▶ **Supplied information**
(* ===== verification/ContainerText.v ===== *)
(** * ContainerText: the environment file and the console line

    [env_file_contents], [create_container] and [console_write_command] of
    [runtime/docker.rs] against what reads their texts: Docker's reading of an
    environment file ([opts.ParseEnvFile] of its command line) and the two
    shells a console line goes through. *)

From S2P Require Import Prelude Text Shell Sandbox Validators Ufw Firewall Sudoers MemberAccount Mesh Docker DockerHost SampleDocker Isolation Containers.

#[local] Open Scope Z_scope.
#[local] Open Scope fw_scope.

(** ** The environment file *)

(** Docker's reading of one line: blanks at its start are dropped, an empty line
    or one that starts with [#] says nothing, the name ends at the first [=],
    and everything after it is the value.  A name must be there and have no
    blank; a line without [=] would take its value from elsewhere and is left
    out.  A line of 64 KiB or more is refused. *)
Definition read_env_line (line : list Z) : option (option (list Z * list Z)) :=
  if 65535 <=? byte_len line then None else
  let line := trim_start_matches is_whitespace line in
  if is_empty line || starts_with_char 35 line then Some None
  else match split_once 61 line with
       | Some (key, value) => if is_empty key || existsb is_whitespace key then None else Some (Some (key, value))
       | None => None
       end.

Definition read_env_file (text : list Z) : option (list (list Z * list Z)) := omap (fun x => x) <$> mapM read_env_line (lines text).

Definition env_line (env : EnvironmentVariable) : list Z := env.(ev_key) ++ lit "=" ++ env.(ev_value).

Lemma split_on_line a : forall rest, contains_char 10 a = false -> split_on (Z.eqb 10) (a ++ 10 :: rest) = a :: split_on (Z.eqb 10) rest.
Proof.
  induction a as [|c a IH]; intros rest Ha; [done|]. unfold contains_char in Ha. cbn [existsb] in Ha. apply orb_false_iff in Ha as [Hc Ha].
  cbn [app split_on]. rewrite Hc, IH by done. done.
Qed.

Lemma lines_of_env environment : Forall (fun env => contains_char 10 (env_line env) = false /\ contains_char 13 (env_line env) = false) environment ->
  lines (env_file_contents environment) = map env_line environment.
Proof.
  intros Hall. assert (Hs : split_on (Z.eqb 10) (env_file_contents environment) = map env_line environment ++ [[]]).
  { unfold env_file_contents. induction Hall as [|env environment [Hn _] _ IH]; [done|]. rewrite bind_cons. cbn [map]. rewrite <-!app_assoc.
    replace (ev_key env ++ lit "=" ++ ev_value env ++ [10] ++ (environment ≫= fun env => ev_key env ++ lit "=" ++ ev_value env ++ [10]))
      with (env_line env ++ 10 :: (environment ≫= fun env => ev_key env ++ lit "=" ++ ev_value env ++ [10])) by (unfold env_line; by rewrite <-!app_assoc).
    rewrite split_on_line by done. by rewrite IH. }
  unfold lines. rewrite Hs, rev_app_distr. cbn [rev app]. rewrite rev_involutive. clear Hs. induction Hall as [|env environment [_ Hr] _ IH]; [done|]. cbn [map]. rewrite IH. f_equal.
  unfold strip_cr. destruct (rev (env_line env)) as [|c r] eqn:E; [done|]. destruct (Z.eq_dec c 13) as [->|Hne]; [|destruct c as [|c|c]; [done| |done]; do 4 (destruct c as [c|c|]; try done)].
  exfalso. assert (Hin : 13 ∈ env_line env) by (rewrite <-(rev_involutive (env_line env)), E; cbn [rev]; set_solver).
  apply (proj1 (existsb_false_elem_of _ _) Hr) in Hin. done.
Qed.

Lemma env_key_chars key : is_valid_env_key key = true -> exists c rest, key = c :: rest /\ forallb (fun c => is_ascii_alphanumeric c || (c =? 95)) key = true.
Proof.
  destruct key as [|c rest]; [done|]. cbn [is_valid_env_key]. intros [Hc Hr]%andb_true_iff. exists c, rest. split; [done|]. cbn [forallb]. rewrite Hr, andb_true_r.
  unfold is_ascii_alphanumeric. destruct (is_ascii_alphabetic c), (c =? 95), (is_ascii_digit c); done.
Qed.

Lemma key_char_facts c : is_ascii_alphanumeric c || (c =? 95) = true -> is_whitespace c = false /\ c <> 35 /\ c <> 61 /\ c <> 10 /\ c <> 13.
Proof.
  unfold is_whitespace, is_ascii_alphanumeric, is_ascii_alphabetic, is_ascii_uppercase, is_ascii_lowercase, is_ascii_digit, in_range. intros Hc. split_and!; lia.
Qed.

Lemma key_lacks p key : forallb (fun c => is_ascii_alphanumeric c || (c =? 95)) key = true -> (forall c, is_ascii_alphanumeric c || (c =? 95) = true -> p c = false) -> existsb p key = false.
Proof. intros Hk Hp. apply existsb_false_elem_of. intros c Hc. apply Hp. rewrite forallb_elem_of in Hk. auto. Qed.

Lemma read_env_line_ok env : is_valid_env_key env.(ev_key) = true -> byte_len (env_line env) < 65535 -> read_env_line (env_line env) = Some (Some (env.(ev_key), env.(ev_value))).
Proof.
  intros Hk Hlen. unfold read_env_line. destruct (Z.leb_spec 65535 (byte_len (env_line env))); [lia|]. destruct (env_key_chars _ Hk) as (c & rest & Hkey & Hch).
  assert (Hc : is_ascii_alphanumeric c || (c =? 95) = true). { rewrite Hkey in Hch. cbn [forallb] in Hch. by apply andb_true_iff in Hch as [? _]. }
  destruct (key_char_facts c Hc) as (Hw & Hh & _).
  assert (Ht : trim_start_matches is_whitespace (env_line env) = env_line env). { unfold env_line, trim_start_matches. rewrite Hkey. cbn [app drop_while]. by rewrite Hw. }
  rewrite Ht. assert (Hn : is_empty (env_line env) || starts_with_char 35 (env_line env) = false). { unfold env_line. rewrite Hkey. cbn. by apply Z.eqb_neq. }
  rewrite Hn. unfold env_line. change (lit "=") with [61]. cbn [app]. rewrite split_once_app.
  - rewrite Hkey at 1. cbn [is_empty orb]. rewrite key_lacks; [done|done|]. intros x Hx. by apply key_char_facts.
  - apply key_lacks; [done|]. intros x Hx. destruct (key_char_facts x Hx) as (_ & _ & Hne & _). by apply Z.eqb_neq.
Qed.

Lemma validate_environment_all environment : validate_environment environment = Ok tt ->
  Forall (fun env => is_valid_env_key env.(ev_key) = true /\ contains_char 10 env.(ev_value) = false /\ contains_char 13 env.(ev_value) = false) environment.
Proof.
  induction environment as [|env environment IH]; [constructor|]. cbn [validate_environment]. destruct (is_valid_env_key (ev_key env)) eqn:Hk; [|done]. cbn [negb].
  intros (u & Hr & Hv)%rbind_Ok. constructor; [|auto]. unfold reject_newlines in Hr. destruct (_ || _) eqn:E; [done|]. rewrite !orb_false_iff in E. destruct E as [[? ?] ?]. done.
Qed.

(** Docker reads the environment back as it was given: every variable the
    runtime accepts comes out of the file under its own name with its own
    value, byte for byte and in order - quotes, blanks, equal signs and hashes
    included - and nothing else does. *)
Theorem environment_round_trips environment : validate_environment environment = Ok tt -> Forall (fun env => byte_len (env_line env) < 65535) environment ->
  read_env_file (env_file_contents environment) = Some (map (fun env => (env.(ev_key), env.(ev_value))) environment).
Proof.
  intros Hv%validate_environment_all Hlen. unfold read_env_file. rewrite lines_of_env.
  - assert (Hm : mapM read_env_line (map env_line environment) = Some (map (fun env => Some (env.(ev_key), env.(ev_value))) environment)).
    { induction environment as [|env environment IH]; [done|]. inversion_clear Hv as [|? ? [Hk _] Hv']. inversion_clear Hlen as [|? ? Hl Hl']. cbn [map mapM]. rewrite read_env_line_ok by done.
      rewrite IH by done. done. }
    rewrite Hm. cbn [fmap option_fmap option_map]. f_equal. clear. induction environment as [|env environment IH]; [done|]. cbn [map omap list_omap]. by rewrite IH.
  - eapply Forall_impl; [exact Hv|]. intros env (Hk & Hn & Hr). destruct (env_key_chars _ Hk) as (c & rest & _ & Hch). unfold env_line.
    assert (Happ : forall x, x <> 61 -> (forall y, is_ascii_alphanumeric y || (y =? 95) = true -> (x =? y) = false) -> contains_char x (ev_value env) = false ->
      contains_char x (ev_key env ++ lit "=" ++ ev_value env) = false).
    { intros x Hx Hk' Hval. unfold contains_char in *. rewrite !existsb_app, Hval, (key_lacks _ _ Hch Hk'). change (existsb (Z.eqb x) (lit "=")) with ((x =? 61) || false). by rewrite (proj2 (Z.eqb_neq x 61) Hx). }
    split; apply Happ; try done; intros y Hy; destruct (key_char_facts y Hy) as (_ & _ & _ & ? & ?); apply Z.eqb_neq; lia.
Qed.

Lemma environment_round_trips_witness :
  read_env_file (env_file_contents [mkEnv (lit "MOTD") (lit " a = 'b' # c ") false; mkEnv (lit "_X") [] true]) = Some [(lit "MOTD", lit " a = 'b' # c "); (lit "_X", [])].
Proof. apply (environment_round_trips [mkEnv (lit "MOTD") (lit " a = 'b' # c ") false; mkEnv (lit "_X") [] true]); [reflexivity|repeat constructor]. Defined.

(** ** A line typed into a console *)

Lemma no_nul_quote value : contains_char 0 value = false -> contains_char 0 (quote value) = false.
Proof.
  intros Hv. unfold quote. rewrite !no_nul_app. split_and!; try done. induction value as [|c value IH]; [done|]. unfold contains_char in Hv. cbn [existsb] in Hv.
  apply orb_false_iff in Hv as [Hc Hv]. rewrite bind_cons, no_nul_app. split; [|by apply IH]. unfold quote_char. destruct (c =? 39); [done|]. unfold contains_char. cbn [existsb]. by rewrite Hc.
Qed.

Lemma console_fifo_no_nul id : contains_char 0 (console_fifo_path id) = false.
Proof.
  assert (Hn : contains_char 0 (uuid_text id) = false).
  { pose proof (container_chars_no_nul _ (container_name_chars id)) as Hc. unfold container_name in Hc. by apply no_nul_app in Hc as [_ Hc]. }
  unfold console_fifo_path. rewrite !no_nul_app. by split_and!.
Qed.

(** The words of what the inner shell runs, [>>] being two characters. *)
Definition console_words (fifo input : list Z) : list Token := [Word (lit "printf"); Word (lit "%s" ++ [10]); Word input; Op 62; Op 62; Word fifo].

(** Whatever is typed into a console is written to the container's pipe as
    one line and does nothing else.  The Node's shell reads the command as one
    call of [timeout 5 sh -c] with one script, and the inner shell reads that
    script as [printf] with the format and the line as they are, appended to
    the application's pipe: no character of the line is expanded, ends its
    argument or starts a command in either shell. *)
Theorem console_line_stays_one_line id input : reject_newlines input (lit "console input") = Ok tt ->
  exists script, tokens (console_write_command (console_fifo_path id) input) = Some (map Word [lit "timeout"; lit "5"; lit "sh"; lit "-c"; script]) /\
    tokens script = Some (console_words (console_fifo_path id) input) /\ contains_char 10 input = false.
Proof.
  intros Hr. pose proof (reject_newlines_nul _ _ _ Hr) as Hnul. pose proof (console_fifo_no_nul id) as Hfifo. unfold console_write_command, CONSOLE_WRITE_TIMEOUT_SECONDS.
  set (script := lit "printf '%s" ++ [10] ++ lit "' " ++ quote input ++ lit " >> " ++ quote (console_fifo_path id)). exists script.
  assert (Hs : contains_char 0 script = false). { unfold script. rewrite !no_nul_app. split_and!; try done; by apply no_nul_quote. }
  split_and!.
  - unfold tokens. change (lit "timeout " ++ lit "5" ++ lit " sh -c " ++ quote script) with (lit "timeout" ++ 32 :: lit "5" ++ 32 :: lit "sh" ++ 32 :: lit "-c" ++ 32 :: quote script).
    rewrite !lex_word by done. rewrite <-(app_nil_r (quote script)), lex_quote by done. reflexivity.
  - unfold tokens, script. change (lit "printf '%s" ++ [10] ++ lit "' " ++ ?r) with (lit "printf" ++ 32 :: quote (lit "%s" ++ [10]) ++ 32 :: r). rewrite lex_word by done.
    rewrite lex_quoted_word by done. rewrite lex_quote by done. cbn [default from_option app]. change (lit " >> " ++ ?r) with (32 :: 62 :: 62 :: 32 :: r). rewrite lex_blank.
    change (lex Bare None (62 :: 62 :: 32 :: ?r)) with (cons (Op 62) <$> (cons (Op 62) <$> (app [] <$> lex Bare None r))).
    rewrite <-(app_nil_r (quote (console_fifo_path id))), lex_quote by done. reflexivity.
  - unfold reject_newlines in Hr. destruct (contains_char 10 input); [done|done].
Qed.

Lemma console_line_stays_one_line_witness : exists script,
  tokens (console_write_command (console_fifo_path 7) (lit "say it's $(id); stop")) = Some (map Word [lit "timeout"; lit "5"; lit "sh"; lit "-c"; script]) /\
  tokens script = Some (console_words (console_fifo_path 7) (lit "say it's $(id); stop")) /\ contains_char 10 (lit "say it's $(id); stop") = false.
Proof. apply (console_line_stays_one_line 7 (lit "say it's $(id); stop")). reflexivity. Defined.

(** ** A refusal that leaves the secrets behind *)

Lemma bind_ok {Node A B} (m : F Node A) (f : A -> F Node B) s a s' : m s = (Ok a, s') -> bind m f s = f a s'.
Proof. unfold bind. by intros ->. Qed.

(** The file with the environment is removed "whatever the outcome, including
    the failure paths" - but a refusal of [build_create_args] returns before:
    the run ends in the very state in which the file had just been written. *)
Theorem refused_create_leaves_the_file {Node} `{UnicodeCase} `{FloatText} `{Connection Node} `{LocalMachine Node} runner ctx config name s s1 s2 file env environment :
  ctx.(cx_environment) = env :: environment -> config.(dc_run_as_dedicated_user) = false -> config.(dc_restart_policy) = Some (lit "sometimes") ->
  ensure_network runner (app_network_name ctx.(cx_id)) false s = (Ok tt, s1) ->
  write_private_file runner (env_file_contents ctx.(cx_environment)) s1 = (Ok file, s2) ->
  exists e, create_container runner ctx config name s = (Err (InvalidInput e), s2).
Proof.
  intros Henv Hded Hpol Hnet Hfile. unfold create_container. rewrite (bind_ok _ _ _ _ _ Hnet).
  unfold dedicated_user_connection, dedicated_user_applies. rewrite Hded. cbn [andb negb]. rewrite (bind_ok (ret None) _ s1 None s1 eq_refl).
  rewrite Henv in *. erewrite (bind_ok _ _ s1 (Some file) s2) by (by rewrite (bind_ok _ _ _ _ _ Hfile)).
  assert (Hb : exists e, build_create_args ctx config name None (pf_path <$> Some file) = Err e).
  { assert (Hp : restart_policy_or_default config = Err (mkInvalid (lit "sometimes") (Other (lit "isn't a valid restart policy")))) by (unfold restart_policy_or_default; by rewrite Hpol).
    unfold build_create_args. rewrite Hp. repeat match goal with |- exists e, rbind ?r _ = Err e => destruct r; cbn [rbind]; [|by eauto] end. eauto. }
  destruct Hb as [e Hb]. exists e. rewrite Hb. reflexivity.
Qed.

▶ **Work instructions**
When the line with "[env_file_contents], [create_container] and" is reached in the data above, begin copying, and stop after the line with "(** Docker's reading"; copy each line exactly, both ends included.

▶ **Expected answer**
    [env_file_contents], [create_container] and [console_write_command] of
    [runtime/docker.rs] against what reads their texts: Docker's reading of an
    environment file ([opts.ParseEnvFile] of its command line) and the two
    shells a console line goes through. *)

From S2P Require Import Prelude Text Shell Sandbox Validators Ufw Firewall Sudoers MemberAccount Mesh Docker DockerHost SampleDocker Isolation Containers.

#[local] Open Scope Z_scope.
#[local] Open Scope fw_scope.

(** ** The environment file *)

(** Docker's reading of one line: blanks at its start are dropped, an empty line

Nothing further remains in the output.